I certain got my wish on this one. Building up a powerful bass and drum foundation, the percussion actually the Tabla setting on my electronic kit, I went to lay down some piano. I expected to add lead guitar over everything, like I usually do, but instead played the entire song from start to finish as one long solo way above my skill level. It was spooky and mystical at the same time, and it may be the only time I have ever been scared by the music that I was creating. The video uses a bunch of skeletal and skull animations probably intended for medical infomercials, putting them to much better artistic use. I love this piece.

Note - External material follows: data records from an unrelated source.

(** X4. [normalize_text] is idempotent on every text whose normalized
    form case folding leaves as it is. *)
Theorem normalize_text_idempotent text :
  isspace SPACE = true →
  lower (normalize_text text) = normalize_text text →
  normalize_text (normalize_text text) = normalize_text text.
Proof.
  intros Hsp Hlower.
  set (n := normalize_text text) in *.
  assert (∀ c, c ∈ n → c = SPACE ∨ isword c = true) as Hchars.
  { intros c Hc. subst n. rewrite normalize_text_join in Hc by done.
    rewrite <- split_normalize_text in Hc by done.
    apply elem_of_join in Hc as [?|(w & Hw & Hc)]; [by left|]. right.
    by destruct (normalized_word_chars text w c Hsp Hw Hc) as (_ & ? & _). }
  assert (remove_punctuation n = n) as Hkeep.
  { apply filter_all, Forall_forall. intros c Hc.
    destruct (Hchars c Hc) as [->|Hw].
    - rewrite Hsp. apply orb_true_r.
    - by rewrite Hw. }
  rewrite (normalize_text_join n) by done. rewrite Hlower, Hkeep.
  subst n. rewrite split_normalize_text by done.
  symmetry. by apply normalize_text_join.
Qed.

End Strings.

Section Alignment.
Context {U : Unicode} {O : FloatOps}.

(** ** More on [word_similarity] *)


(** ** More on the word timeline *)

Lemma words_of_imap (f : nat → str → token) ws :
  (∀ i w, word (f i w) = w) → map word (imap f ws) = ws.
Proof.
  revert f. induction ws as [|w ws IH]; intros f Hf; [done|].
  cbn. rewrite Hf, IH; [done|]. intros i w'. apply Hf.
Qed.

Lemma segment_tokens_words seg toks :
  segment_tokens seg = Ok toks → map word toks = segment_words seg.
Proof.
  rewrite segment_tokens_spec. intros [= <-]. by apply words_of_imap.
Qed.

Lemma timeline_from_words segs acc :
  ∃ tl,
    foldM (λ tl sg, toks ← segment_tokens sg; Ok (tl ++ toks)) acc segs = Ok tl
    ∧ map word tl = map word acc ++ concat (map segment_words segs).
Proof.
  revert acc. induction segs as [|seg segs IH]; intros acc.
  - exists acc. cbn. by rewrite app_nil_r.
  - rewrite build_timeline_cons_from.
    destruct (segment_tokens seg) as [toks|e] eqn:E.
    2:{ rewrite segment_tokens_spec in E. done. }
    cbn. destruct (IH (acc ++ toks)) as (tl & -> & Hwords).
    exists tl. split; [done|].
    rewrite Hwords, map_app, (segment_tokens_words _ _ E), <- app_assoc. done.
Qed.

(** X6. Lines 44-59: the words of the timeline are the normalized words of
    the segments, in the order of the segments; a segment without words
    adds nothing. *)
Theorem timeline_words segs :
  ∃ tl, build_timeline segs = Ok tl
    ∧ map word tl = concat (map segment_words segs)
    ∧ length tl = length (concat (map segment_words segs)).
Proof.
  destruct (timeline_from_words segs []) as (tl & Htl & Hwords).
  exists tl. split; [done|]. cbn in Hwords. split; [done|].
  by rewrite <- Hwords, length_map.
Qed.


(** X8. Lines 61-63: when no segment has a word (in particular for no
    segments at all), every line gets null timing and keeps its text as
    given. *)
Theorem wordless_segments_give_null_timing segs lines :
  Forall (λ seg, segment_words seg = []) segs →
  fallback_align segs lines = Ok (map (λ l, Aligned l None None) lines).
Proof.
  intros Hall. destruct (timeline_from_words segs []) as (tl & Htl & Hwords).
  assert (concat (map segment_words segs) = []) as Hnil.
  { clear -Hall. induction Hall as [|seg segs Hseg _ IH]; [done|].
    cbn. by rewrite Hseg, IH. }
  rewrite Hnil in Hwords. cbn in Hwords.
  destruct tl as [|t tl]; [|done].
  unfold fallback_align, build_timeline. by rewrite Htl.
Qed.
(** X7. Adding one and the same displacement (translation and rotation) to
    every node changes no stress: the displacements enter through the
    differences between the two ends of an element only. *)
Theorem rigid_displacement_invariant cv (ny : nat) (E G : R) nodesR radiusR
    dispR Tini buf (c : Vec6 R) :
  real_shapes ny nodesR radiusR dispR buf ->
  exists st' stc,
    compute cv false ny (Some E) (Some G)
      (fin_store nodesR radiusR dispR Tini buf) = Some st' /\
    compute cv false ny (Some E) (Some G)
      (fin_store nodesR radiusR (add6 c <$> dispR) Tini buf) = Some stc /\
    vonmises stc = vonmises st'.
Proof.
  intros Hsh.
  destruct (compute_fin_rows cv ny E G nodesR radiusR dispR Tini buf Hsh)
    as (st' & Hrun & Hvm).
  assert (Hshc : real_shapes ny nodesR radiusR (add6 c <$> dispR) buf).
  { destruct Hsh as (? & ? & ? & ?). unfold real_shapes.
    by rewrite length_fmap. }
  destruct (compute_fin_rows cv ny E G nodesR radiusR _ Tini buf Hshc)
    as (stc & Hrunc & Hvmc).
  exists st', stc. split; [exact Hrun|]. split; [exact Hrunc|].
  rewrite Hvmc, Hvm, elements_fmap_disp, <- list_fmap_compose.
  apply list_fmap_ext. intros j e _. apply elem_stress_rigid.
Qed.

(** X8. Multiplying every displacement by a factor [k >= 0] multiplies
    every stress by [k] (a non-finite stress stays non-finite). *)
Theorem displacement_scaling cv (ny : nat) (E G : R) nodesR radiusR dispR
    Tini buf (k : R) :
  0 <= k ->
  real_shapes ny nodesR radiusR dispR buf ->
  exists st' stk,
    compute cv false ny (Some E) (Some G)
      (fin_store nodesR radiusR dispR Tini buf) = Some st' /\
    compute cv false ny (Some E) (Some G)
      (fin_store nodesR radiusR (scale6 k <$> dispR) Tini buf) = Some stk /\
    vonmises stk = xscale2 k <$> vonmises st'.
Proof.
  intros Hk Hsh.
  destruct (compute_fin_rows cv ny E G nodesR radiusR dispR Tini buf Hsh)
    as (st' & Hrun & Hvm).
  assert (Hshk : real_shapes ny nodesR radiusR (scale6 k <$> dispR) buf).
  { destruct Hsh as (? & ? & ? & ?). unfold real_shapes.
    by rewrite length_fmap. }
  destruct (compute_fin_rows cv ny E G nodesR radiusR _ Tini buf Hshk)
    as (stk & Hrunk & Hvmk).
  exists st', stk. split; [exact Hrun|]. split; [exact Hrunk|].
  rewrite Hvmk, Hvm, elements_fmap_disp, <- !list_fmap_compose.
  apply list_fmap_ext. intros j e _. by apply elem_stress_scale.
Qed.

(** X9. On a beam of one element, exchanging the displacements of the two
    nodes exchanges the two stresses of the element. *)
Theorem swap_ends cv (E G : R) (P0 P1 : Vec3 R) (rad : R) (d0 d1 : Vec6 R)
    Tini (p : xreal * xreal) :
  exists st' sts a b,
    compute cv false 2 (Some E) (Some G)
      (fin_store [P0; P1] [rad] [d0; d1] Tini [p]) = Some st' /\
    compute cv false 2 (Some E) (Some G)
      (fin_store [P0; P1] [rad] [d1; d0] Tini [p]) = Some sts /\
    vonmises st' = [(a, b)] /\ vonmises sts = [(b, a)].
Proof.
  assert (Hsh : forall e0 e1, real_shapes 2 [P0; P1] [rad] [e0; e1] [p])
    by done.
  destruct (compute_fin_rows cv 2 E G _ _ _ Tini [p] (Hsh d0 d1))
    as (st' & Hrun & Hvm).
  destruct (compute_fin_rows cv 2 E G _ _ _ Tini [p] (Hsh d1 d0))
    as (sts & Hruns & Hvms).
  exists st', sts, (elem_stress E G (mkElem P0 P1 rad d0 d1)).1,
    (elem_stress E G (mkElem P0 P1 rad d0 d1)).2.
  split; [exact Hrun|]. split; [exact Hruns|].
  rewrite Hvm, Hvms. cbn [elements fmap list_fmap].
  rewrite elem_stress_swap. split; [|reflexivity].
  by rewrite <- surjective_pairing.
Qed.

(** X10. For a well-posed element of radius zero the bending and the
    torsion terms vanish: both stresses are the absolute value of the axial
    term [E * (u1x - u0x) / L]. *)
Theorem zero_radius_axial cv (ny : nat) (E G : R) nodesR radiusR dispR
    Tini buf (i : nat) (P0 P1 : Vec3 R) (d0 d1 : Vec6 R) :
  real_shapes ny nodesR radiusR dispR buf ->
  real_element nodesR radiusR dispR i P0 P1 0 d0 d1 ->
  well_posed P0 P1 ->
  exists st',
    compute cv false ny (Some E) (Some G)
      (fin_store nodesR radiusR dispR Tini buf) = Some st' /\
    vonmises st' !! i
    = Some (Some (Rabs (E * (Spec.u1x P0 P1 d1 - Spec.u0x P0 P1 d0)
                        / Spec.L P0 P1)),
            Some (Rabs (E * (Spec.u1x P0 P1 d1 - Spec.u0x P0 P1 d0)
                        / Spec.L P0 P1))).
Proof.
  intros Hsh Hel Hwp.
  destruct (compute_python cv ny (Some E) (Some G) _
              (well_shaped_fin ny _ _ _ Tini _ Hsh))
    as (st' & Hrun & _ & _ & _ & _ & Hrow).
  exists st'. split; [exact Hrun|].
  rewrite (Hrow i _ _ _ _ _ (element_at_fin _ _ _ Tini buf i _ _ _ _ _ Hel)).
  by rewrite (stress_of_fin E G P0 P1 0 d0 d1 Hwp), stress_of_zero_radius.
Qed.

(** X11. On the values that [initialize_variables] declares for one node
    or more, all zero, every element has zero length: [compute] returns and
    every stress is non-finite. *)
Theorem default_values_non_finite cv (ny : nat) (E G : xreal) :
  (1 <= ny)%nat ->
  exists st0 st',
    initialize_variables ny = Some st0 /\
    compute cv false ny E G st0 = Some st' /\
    vonmises st' = replicate (ny - 1) (None, None).
Proof.
  intros Hny. unfold initialize_variables.
  rewrite decide_False by lia.
  eexists.
  assert (Hws : well_shaped ny
            (mkStore (replicate ny (mkVec3 szero szero szero))
               (replicate (ny - 1) szero)
               (replicate ny (mkVec6 szero szero szero szero szero szero))
               (zeros33 (A:=xreal))
               (replicate (ny - 1) (szero, szero)))).
  { unfold well_shaped. cbn [nodes radius disp vonmises].
    by rewrite !length_replicate. }
  destruct (compute_python cv ny E G _ Hws)
    as (st' & Hrun & _ & _ & _ & Hlen & Hrow).
  exists st'. split; [reflexivity|]. split; [exact Hrun|].
  apply list_eq. intros i.
  destruct (decide (i < ny - 1)%nat) as [Hi|Hi].
  - rewrite lookup_replicate_2 by exact Hi.
    rewrite (Hrow i (fin3 zero3) (fin3 zero3) (Some 0) (fin6 zero6) (fin6 zero6)).
    + f_equal. apply stress_of_degenerate. by left.
    + unfold element_at. cbn [nodes radius disp].
      rewrite !lookup_replicate_2 by lia. done.
  - rewrite (lookup_ge_None_2 (vonmises st')) by lia.
    symmetry. apply lookup_replicate_None. lia.
Qed.
End ComputeReal.
(** ** More on the derivative operation *)
Section JacVecModes.
Local Open Scope R_scope.
Variable cd :
  list (Vec3 R) -> list (Vec3 R) -> list R -> list R ->
  list (Vec6 R) -> list (Vec6 R) -> R -> R -> Vec3 R ->
  list (R * R) * list (R * R).
Variable cb :
  list (Vec3 R) -> list R -> list (Vec6 R) -> R -> R -> Vec3 R ->
  list (R * R) -> list (R * R) ->
  list (Vec3 R) * list R * list (Vec6 R).
(* ===== verification/Prelude.v ===== *)
(** * Rue Organics: order lifecycle, checkout and pricing, a verification library

    This library models the TypeScript/React storefront of the Rue Organics
    repository (sources under src/src/ and src/unnamed/) and proves what its
    order and pricing code does.  The program is a single-page client over a
    hosted Postgres reached through the Supabase client; its parts and how
    they interact:

    - the cart ([CartContext] in src/src/contexts/AuthContext.tsx:
      [cartReducer], [getUnitPrice], [totalItems], [subtotal]) holds the
      cart lines in a React reducer, saved to and restored from
      localStorage by its provider; Cart.tsx and Checkout.tsx recompute the
      same tiered unit price;
    - checkout (src/src/pages/Checkout.tsx, [handlePlaceOrder]) inserts an
      order row: the items as a JSON array, the delivery details as a
      legacy one-entry "delivery" record in the [stages] text, the total
      less a pasted [SAVE10] discount;
    - the tracking page (src/src/pages/TrackOrder.tsx) fetches one order,
      decodes its loosely typed [stages] column (the legacy record, a list
      of stage objects, or garbage), enriches its items from the catalog,
      and offers two transitions, [advanceStage] and [confirmReceipt], each
      an owner-filtered update of the row followed by a refetch; a realtime
      channel refetches on every change of the row;
    - the orders list (src/src/pages/Notifications.tsx, [Orders]) lists the
      user's orders newest first, parsing the same columns its own way;
    - price strings (src/src/pages/ProductDetail.tsx [parsePriceToNumber],
      [formatPriceForDisplay]; TrackOrder's enrichment) become numbers;
    - the product page (ProductDetail.tsx) builds cart lines from a product,
      its variants and its tiers; the cart page (Cart.tsx) edits them;
    - the admin dashboard (src/src/pages/AdminDashboard.tsx) edits the
      products' tiers and variants that the product page reads;
    - the account page (src/src/pages/Account.tsx) runs the e-mail sign-in
      forms and keeps saved addresses in localStorage, which the checkout
      reads to fill in the delivery address;
    - the notifications page (src/src/pages/Notifications.tsx) and the
      notifications context (concatenated into Checkout.tsx) read and
      update the notifications table;
    - every page repeats one header and navigation drawer, whose admin
      link only the account page guards with [isAdmin]; the farmer
      support page (src/src/pages/FarmerSupport.tsx) opens a phone and a
      WhatsApp link;
    - the SQL schema (src/unnamed/part_003) declares the store's tables,
      constraints and row-level security.

    Files, in dependency order (each opens with its own summary):
    - [Prelude]: this header, the [outcome] error monad (stdpp monad
      instances), [promise_all], the [rue] hint databases, tactics, and the
      list, rational and string lemmas the components share;
    - [Js]: JavaScript values ([jvalue]), truthiness, [||], property access
      that throws on [null]/[undefined], [find]/[findIndex]/[map], the
      string conversion [String(v)] and string methods, [toFixed(2)] with
      its half-cent bounds, and TypeScript interface types ([ts_type],
      [has_type]) checked against values;
    - [Json]: the interface [JsonCodec] for [JSON.parse]/[JSON.stringify]
      with its law class [JsonCodecLaws] (round trip, non-empty output),
      and a concrete printer and fuel-bounded parser proved to satisfy it
      for values whose numbers are integers (the fuel is the input's
      length plus one, always enough);
    - [Pricing]: [getUnitPrice], totals, the price-string parser, with the
      specification's resolver as an abstract [UnitPricing] instance;
    - [Cart]: the [cartReducer] state machine, its invariant and
      reachability;
    - [Stages]: the stage decoder of TrackOrder.tsx as a state-and-exception
      program, the stage encoder, and their round trip;
    - [OrderMachine]: the stage list as a state machine ([advance_stages],
      [confirm_stages], the button guards, the buyer's step relation), the
      prefix-completion invariant and the termination of the buyer's
      clicks (a well-founded step relation);
    - [Store]: the [orders] table as a [gmap] of rows, the select, the
      owner-filtered update and the insert, with the table constraint as a
      parameter and the repository schema's constraint;
    - [TrackOrder]: the page: query with its error ladder and item
      enrichment, React Query's cache, the render, the two handlers, and the
      event system (remote writes, change notifications, clicks) with its
      synchronisation invariant;
    - [Notifications]: the notifications table, the page's query,
      mutations and render, and the notifications context with its
      realtime refetch and its two-step [markAllRead];
    - [Checkout]: the discount, the inserted row, [handlePlaceOrder], the
      notification it inserts, and the page's render;
    - [OrdersList]: the orders list query;
    - [Shop]: the product page's state, handlers and render and the cart
      page's buttons, as one event system over the cart;
    - [CartPage]: the cart page's screens (sign-in modal, empty cart, the
      rows with their printed prices) and its navigation;
    - [Admin]: the dashboard's catalog editor over a two-table store
      (products, product_variants) and the page's events;
    - [Account]: the sign-in forms' handlers, the saved-address list with
      its JSON persistence in a [localStorage] map, and the checkout's
      loading and auto-fill effects;
    - [CartStore]: the cart provider's [loadInitialCart], save effect and
      first render over the same [localStorage] map, with the cart lines'
      JSON and the [CartItem] interface read back;
    - [Auth]: the [AuthProvider] session machine under its two sources
      ([getSession()] and [onAuthStateChange]) and the context's value;
    - [Shell]: the route table of App.tsx, the splash hand-over, the
      catalog page's unread badge and card render, and the offers filter;
    - [OrdersPage]: the orders page's render over the list query, and the
      declared [Order] types checked against the rows checkout writes;
    - [Nav]: the pages' header and drawer ([Drawer]), the dashboard's tab
      bar and panels ([AdminTabs]), the account page's session panel and
      quick links ([AccountPanels]), the first version of the dashboard
      ([Restricted]) and the farmer support page with [encodeURIComponent]
      ([Support]);
    - [Schema]: the nine tables of the SQL file, the store's answers to
      inserts, selects and deletes under them (schema cache, casts,
      row-level security, [NOT NULL], [CHECK]), and the code's payloads;
    - [Reviews]: the product page's reviews query (newest first, shown as
      Anonymous), its review section (count, star buttons, form or sign-in
      prompt, cards, empty text) and the form's events, composed with
      [Schema] and the review handler of [Shop].

    What the theorems show, by group: the transitions complete exactly the
    current stage and keep the completed stages a prefix, while
    [confirmReceipt] breaks it and the last default stage can never be
    completed from the page ([OrderMachine]); what the transitions write
    reads back unchanged, and the page with the store refines the abstract
    [advanceStage] step, changes nothing when the write fails, and stays in
    sync under notified remote writes, but a Confirm Received from a stale
    view overwrites whatever another client wrote, losing its completions
    ([TrackOrder]); every checkout order decodes to the default
    workflow, and items written by checkout are never shown ([TrackOrder],
    [Checkout], [OrdersList]); the price-text parser agrees with the
    specification's one-step rule, and the tier lookup refines the specification only
    on descending tiers ([Pricing]); the cart invariant holds on every
    reachable cart ([Cart]), also through the product and cart pages, whose
    tiers apply to every size and which sell a size shown as out of stock
    ([Shop]); the dashboard saves one product's
    tiers into another, can neither add nor remove a variant, and its
    default tier makes every quantity below a product's earlier tier
    minimums free ([Admin]); the saved addresses round
    trip through JSON but are shared by every user of the browser, and the
    one-time-code and Google sign-in paths always fail ([Account]); Clear
    All deletes exactly the user's notifications, seen or not, and the
    context's [markAllRead] shows as read a notification the store holds
    unread ([Notifications]); the catalog's unread badge agrees with the
    notifications page, and the catalog throws on rows of the
    repository's schema and, composing [Admin] with [Shell], as soon as
    one product added from the dashboard's form (which has no
    [controls_or_benefits] field) is listed; the loading flag settles at the first
    auth delivery, and a late [getSession()] answer overwrites a newer
    session ([Auth]); the buyer's clicks on the tracking page terminate
    ([OrderMachine]); the cart page's printed line totals can drift from
    its printed subtotal by half a cent per line ([CartPage]); and, across
    [Checkout], [OrdersList], [Shell] and [OrdersPage], an order placed
    at checkout is listed as a blank card with the total checkout showed
    and a link to its tracking page, while its row matches the declared
    [Order] type in every column but [stages] ([OrdersPage]); no menu
    shows a user without the admin role the dashboard, yet its path
    serves it and its handlers write the catalog; every click in the open
    drawer closes it, the dashboard's tab bar always highlights one tab
    and its orders tab lists nothing, and the WhatsApp link carries its
    message escaped and recoverable ([Nav]); across reloads the cart
    invariant holds and a visit whose saves succeed is restored exactly,
    while stored text that is JSON but not an array crashes the first
    render ([CartStore]); and against the repository's schema, which turns
    row-level security on without a policy, the client can read and write
    nothing, and checkout's insert names columns the orders table lacks, so
    no order is ever placed ([Schema]); the reviews query lists the
    product's reviews once each, newest first, and, as the schema has no
    [reviews] table, the section never shows one and every submission ends
    in the schema-cache message ([Reviews]).

    Modelling conventions.  JavaScript numbers are exact rationals [Q]
    (prices) or integers [Z] (quantities); IEEE rounding is not modelled
    (so [toFixed(2)] rounds the exact value, as it does on binary
    fractions) and [NaN] is [None] where the code can produce it.  Exceptions are
    values of [outcome]; an asynchronous handler is modelled as the sequence
    of store calls it issues with the store's answers; React state updates
    are explicit state passing; the Supabase client's calls are modelled by
    their effect on a finite map of rows, and, in [Schema], by the
    answers Postgres and PostgREST give under the repository's schema.  Strings are byte strings, read as code points below 256.

    Fuel and bounds.  The JSON parser runs on fuel [S (length s)]; a
    successful parse needs no more fuel than the characters it consumes
    plus one, so any larger fuel gives the same answer
    ([Json.parse_json_fuel_enough]) and [parse_json] is the unbounded
    parser.  Every other definition is structural.  The dashboard reads its products query at the store's
    current value (React Query refetches it after each mutation).

    Fuel for [Nav.Support.decode_fuel] is the length of its input plus
    one, and each character consumes at least one unit.

    Not modelled: layout and styling; the video embed and static texts of
    the farmer support page; dates shown with toLocaleString; the schema's
    [UNIQUE] and foreign-key constraints, which depend on the other rows
    of the database, and numeric text sent to numeric columns (no payload
    sends any); the JSON text of non-integer numbers (the codec's law
    covers integers only, so the cart theorems about reloading assume
    integer prices); the review cards' [toLocaleDateString] date and the
    Sign In button's navigation; characters above code point 255 (strings are
    byte strings). *)

From stdpp Require Export base list strings sets.
From Stdlib Require Export QArith ZArith Lqa Ascii.
Export ListNotations.
Open Scope nat_scope.

Declare Scope rue_scope.
Delimit Scope rue_scope with rue.
(* ===== verification/Pricing.v ===== *)
(** * Pricing: tiered unit prices, line totals and price strings

    Models the pricing code the cart, the cart page and checkout share:
    - [cart_item], [tier]: the [CartItem] interface of the cart context
      (src/src/contexts/AuthContext.tsx, second part);
    - [getUnitPrice], [lineTotal], [subtotal], [totalItems]: the tier
      lookup ([pricing_tiers.find(t => quantity >= t.min_quantity)]) and
      the [reduce] sums (AuthContext.tsx; the same code is copied in
      Cart.tsx and Checkout.tsx);
    - [strip_price], [parse_float_digits], [parsePriceToNumber],
      [formatPriceForDisplay], [enrich_price]: the conversion of the
      catalog's prices, stored as numbers or as text such as ["KES 1,200"]
      (ProductDetail.tsx, TrackOrder.tsx).

    The spec's resolver, which picks the applicable tier of largest
    [min_quantity], is [resolve_unit_price]; the class [UnitPricing] states
    what a unit-price function promises to the totals, and both the code's
    [getUnitPrice] and the spec's resolver are instances of it. *)

From S2P Require Import Prelude Js.
Open Scope nat_scope.

(** ** Data *)

Record tier := mk_tier { min_quantity : Z; tier_price : Q }.

Record cart_item := mk_item {
  id : string;
  name : string;
  price : Q;
  quantity : Z;
  imageUrl : option string;
  pricing_tiers : option (list tier);
  size : option string;
  variant_id : option string
}.

(** ** The code's unit price *)

(** [getUnitPrice]: no tiers (absent or empty) gives the base price;
    otherwise the FIRST tier, in list order, whose [min_quantity] the
    quantity reaches. *)
Definition getUnitPrice (item : cart_item) : Q :=
  match pricing_tiers item with
  | None | Some [] => price item
  | Some tiers =>
      match find (λ t, Z.geb (quantity item) (min_quantity t)) tiers with
      | Some t => tier_price t
      | None => price item
      end
  end.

But it did sincerely frighten me enough that I thought that an answer song may be needed as a tonic. Both the pervious song and the following, 'Amazing Grace' were done late in the session, back to back. I had done a Hendrix-meets-Pink-Floyd version around 2007, more an oddity than an actual song. I decided to do it gently here, asking for forgiveness. Playing straight Reggae like this, especially on bass and drums, took a great deal of discipline.



The slide guitar almost gives it a Hawaiian feel, but it was me just trying to find a way to make this all seem a little different. The video is nothing more than some video plant studies, treating each to various paint style filters, then blending that with video of window surfaces on a rainy day. This may be the closest that I've ever come to the type of installation video beloved by modern museums of galleries. I was just running out of ideas.



Put all together as a single piece, this album flows very well, sequenced particularly effectively. There's enough variety in both the music and the visual imagery to make it work, a difficult balance to pull off. I enjoyed the process of putting these videos together and have already finished another album. In a constantly changing media landscape, finding new ways to distribute content should always be explored. I hope you like this one.